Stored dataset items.
────────────────────────────────────────

(** The loop [for id_, value in ECHO_LEXER.Tokens(a)] of [Echo], run on
    the input [s] that is left.  The generator is consumed lazily: a token
    is lexed only when the loop asks for it.  [skip] counts the characters
    of the current token that are still to be passed over, so that the
    next token starts where this one ended.  [acc] is the list [parts]
    with its members laid end to end, [parts.append(p)] being [acc ++ t]:
    a part made by [unichr] is one [Uni] and every other part is a run of
    [Byte]s, so that all [''.join(parts)] depends on can be read off
    [acc].  The result is [acc] at the end of the loop and whether [\c]
    stopped it; the parts are not joined here. *)
Fixpoint eval_tokens (s : string) (skip : nat) (acc : text)
  : result (text * bool) :=
  match s with
  | EmptyString => Ok (acc, false)
  | String _ rest =>
      match skip with
      | S k => eval_tokens rest k acc
      | O =>
          let* (id_, n) := FindLongestMatch ECHO_LEXER s in
          let* p := _EvalStringPart id_ (String.substring 0 n s) in
          match p with
          | None => Ok (acc, true)
          | Some t => eval_tokens rest (Nat.pred n) (acc ++ t)
          end
      end
  end.

(** Every character of [s] satisfies [p]. *)
Fixpoint all_chars (p : ascii -> bool) (s : string) : bool :=
  match s with
  | EmptyString => true
  | String c rest => p c && all_chars p rest
  end.

(** What [Echo] does to standard output: the calls [sys.stdout.write(t)]
    and [sys.stdout.flush()].  What the stream makes of a [unicode]
    argument is the stream's matter and not part of [Echo]. *)
Inductive event : Type :=
| Write (t : text)
| Flush.

(** [for i, a in enumerate(argv): ...]: the arguments separated by single
    spaces. *)
Fixpoint write_args (first : bool) (argv : list text) : list event :=
  match argv with
  | [] => []
  | a :: rest =>
      (if first then [] else [Write (text_of_string " ")])
      ++ Write a :: write_args false rest
  end.

(** A part that is a [unicode], and a byte that ASCII cannot decode. *)
Definition is_unicode (c : pchar) : bool :=
  match c with
  | Uni _ => true
  | Byte _ => false
  end.

Definition is_high_byte (c : pchar) : bool :=
  match c with
  | Byte b => 128 <=? code b
  | Uni _ => false
  end.

(** What decoding a [str] as ASCII makes of a character. *)
Definition to_unicode (c : pchar) : pchar :=
  match c with
  | Byte b => Uni (code b)
  | Uni i => Uni i
  end.

(** [''.join(parts)] of Python 2, on the parts laid end to end.  When
    every part is a [str] the result is the [str] of their bytes.  When a
    part is a [unicode] the result is a [unicode] and every [str] part is
    decoded as ASCII, which raises [UnicodeDecodeError] on a byte above
    0x7F. *)
Definition join (parts : text) : result text :=
  if existsb is_unicode parts
  then if existsb is_high_byte parts
       then Raise UnicodeDecodeError
       else Ok (map to_unicode parts)
  else Ok parts.

(** One argument of the [-e] branch: its tokens are decoded, and the parts
    are joined when the loop over the tokens ends or stops at [\c]. *)
Definition decode_arg (a : string) : result (text * bool) :=
  let* (parts, stopped) := eval_tokens a 0 [] in
  let* t := join parts in
  Ok (t, stopped).

(** The loop [for a in argv] of the [-e] branch.  [inl out] is the early
    return at [\c], with the output written there; [inr new_argv] is the
    normal end of the loop. *)
Fixpoint decode_args (argv : list string) (new_argv : list text)
  : result (list event + list text) :=
  match argv with
  | [] => Ok (inr new_argv)
  | a :: rest =>
      let* (t, stopped) := decode_arg a in
      if stopped : bool
      then Ok (inl (write_args true (new_argv ++ [t])))
      else decode_args rest (new_argv ++ [t])
  end.

(** The text written by a sequence of events, in order. *)
Fixpoint output_text (evs : list event) : text :=
  match evs with
  | [] => []
  | Write t :: rest => t ++ output_text rest
  | Flush :: rest => output_text rest
  end.

Section Echo.
(** [echo_spec.ParseLikeEcho] (core/args.py): the flags [arg.e] and
    [arg.n], and the index of the first operand. *)
Variable ParseLikeEcho : list string -> (bool * bool) * nat.

(** [Echo(argv)]: the exit status and the output events, in order. *)
Definition Echo (argv : list string) : result (Z * list event) :=
  let '((arg_e, arg_n), arg_index) := ParseLikeEcho argv in
  let argv := skipn arg_index argv in
  let* r :=
    if arg_e then decode_args argv []
    else Ok (inr (map text_of_string argv)) in
  match r with
  | inl out => Ok (0, out)
  | inr argv' =>
      Ok (0, write_args true argv'
             ++ (if arg_n then [] else [Write (text_of_string (String "010" ""))])
             ++ [Flush])
  end.

End Echo.

End Echo.


(** ** [getopts]: [_ParseOptSpec], [_GetOpts] and [GetOpts] *)

Module GetOpts.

────────────────────────────────────────

Brief.
All the entries above need to be repeated word for word.

Solution.
(** The loop [for id_, value in ECHO_LEXER.Tokens(a)] of [Echo], run on
    the input [s] that is left.  The generator is consumed lazily: a token
    is lexed only when the loop asks for it.  [skip] counts the characters
    of the current token that are still to be passed over, so that the
    next token starts where this one ended.  [acc] is the list [parts]
    with its members laid end to end, [parts.append(p)] being [acc ++ t]:
    a part made by [unichr] is one [Uni] and every other part is a run of
    [Byte]s, so that all [''.join(parts)] depends on can be read off
    [acc].  The result is [acc] at the end of the loop and whether [\c]
    stopped it; the parts are not joined here. *)
Fixpoint eval_tokens (s : string) (skip : nat) (acc : text)
  : result (text * bool) :=
  match s with
  | EmptyString => Ok (acc, false)
  | String _ rest =>
      match skip with
      | S k => eval_tokens rest k acc
      | O =>
          let* (id_, n) := FindLongestMatch ECHO_LEXER s in
          let* p := _EvalStringPart id_ (String.substring 0 n s) in
          match p with
          | None => Ok (acc, true)
          | Some t => eval_tokens rest (Nat.pred n) (acc ++ t)
          end
      end
  end.

(** Every character of [s] satisfies [p]. *)
Fixpoint all_chars (p : ascii -> bool) (s : string) : bool :=
  match s with
  | EmptyString => true
  | String c rest => p c && all_chars p rest
  end.

(** What [Echo] does to standard output: the calls [sys.stdout.write(t)]
    and [sys.stdout.flush()].  What the stream makes of a [unicode]
    argument is the stream's matter and not part of [Echo]. *)
Inductive event : Type :=
| Write (t : text)
| Flush.

(** [for i, a in enumerate(argv): ...]: the arguments separated by single
    spaces. *)
Fixpoint write_args (first : bool) (argv : list text) : list event :=
  match argv with
  | [] => []
  | a :: rest =>
      (if first then [] else [Write (text_of_string " ")])
      ++ Write a :: write_args false rest
  end.

(** A part that is a [unicode], and a byte that ASCII cannot decode. *)
Definition is_unicode (c : pchar) : bool :=
  match c with
  | Uni _ => true
  | Byte _ => false
  end.

Definition is_high_byte (c : pchar) : bool :=
  match c with
  | Byte b => 128 <=? code b
  | Uni _ => false
  end.

(** What decoding a [str] as ASCII makes of a character. *)
Definition to_unicode (c : pchar) : pchar :=
  match c with
  | Byte b => Uni (code b)
  | Uni i => Uni i
  end.

(** [''.join(parts)] of Python 2, on the parts laid end to end.  When
    every part is a [str] the result is the [str] of their bytes.  When a
    part is a [unicode] the result is a [unicode] and every [str] part is
    decoded as ASCII, which raises [UnicodeDecodeError] on a byte above
    0x7F. *)
Definition join (parts : text) : result text :=
  if existsb is_unicode parts
  then if existsb is_high_byte parts
       then Raise UnicodeDecodeError
       else Ok (map to_unicode parts)
  else Ok parts.

(** One argument of the [-e] branch: its tokens are decoded, and the parts
    are joined when the loop over the tokens ends or stops at [\c]. *)
Definition decode_arg (a : string) : result (text * bool) :=
  let* (parts, stopped) := eval_tokens a 0 [] in
  let* t := join parts in
  Ok (t, stopped).

(** The loop [for a in argv] of the [-e] branch.  [inl out] is the early
    return at [\c], with the output written there; [inr new_argv] is the
    normal end of the loop. *)
Fixpoint decode_args (argv : list string) (new_argv : list text)
  : result (list event + list text) :=
  match argv with
  | [] => Ok (inr new_argv)
  | a :: rest =>
      let* (t, stopped) := decode_arg a in
      if stopped : bool
      then Ok (inl (write_args true (new_argv ++ [t])))
      else decode_args rest (new_argv ++ [t])
  end.

(** The text written by a sequence of events, in order. *)
Fixpoint output_text (evs : list event) : text :=
  match evs with
  | [] => []
  | Write t :: rest => t ++ output_text rest
  | Flush :: rest => output_text rest
  end.

Section Echo.
(** [echo_spec.ParseLikeEcho] (core/args.py): the flags [arg.e] and
    [arg.n], and the index of the first operand. *)
Variable ParseLikeEcho : list string -> (bool * bool) * nat.

(** [Echo(argv)]: the exit status and the output events, in order. *)
Definition Echo (argv : list string) : result (Z * list event) :=
  let '((arg_e, arg_n), arg_index) := ParseLikeEcho argv in
  let argv := skipn arg_index argv in
  let* r :=
    if arg_e then decode_args argv []
    else Ok (inr (map text_of_string argv)) in
  match r with
  | inl out => Ok (0, out)
  | inr argv' =>
      Ok (0, write_args true argv'
             ++ (if arg_n then [] else [Write (text_of_string (String "010" ""))])
             ++ [Flush])
  end.

End Echo.

End Echo.


(** ** [getopts]: [_ParseOptSpec], [_GetOpts] and [GetOpts] *)

Module GetOpts.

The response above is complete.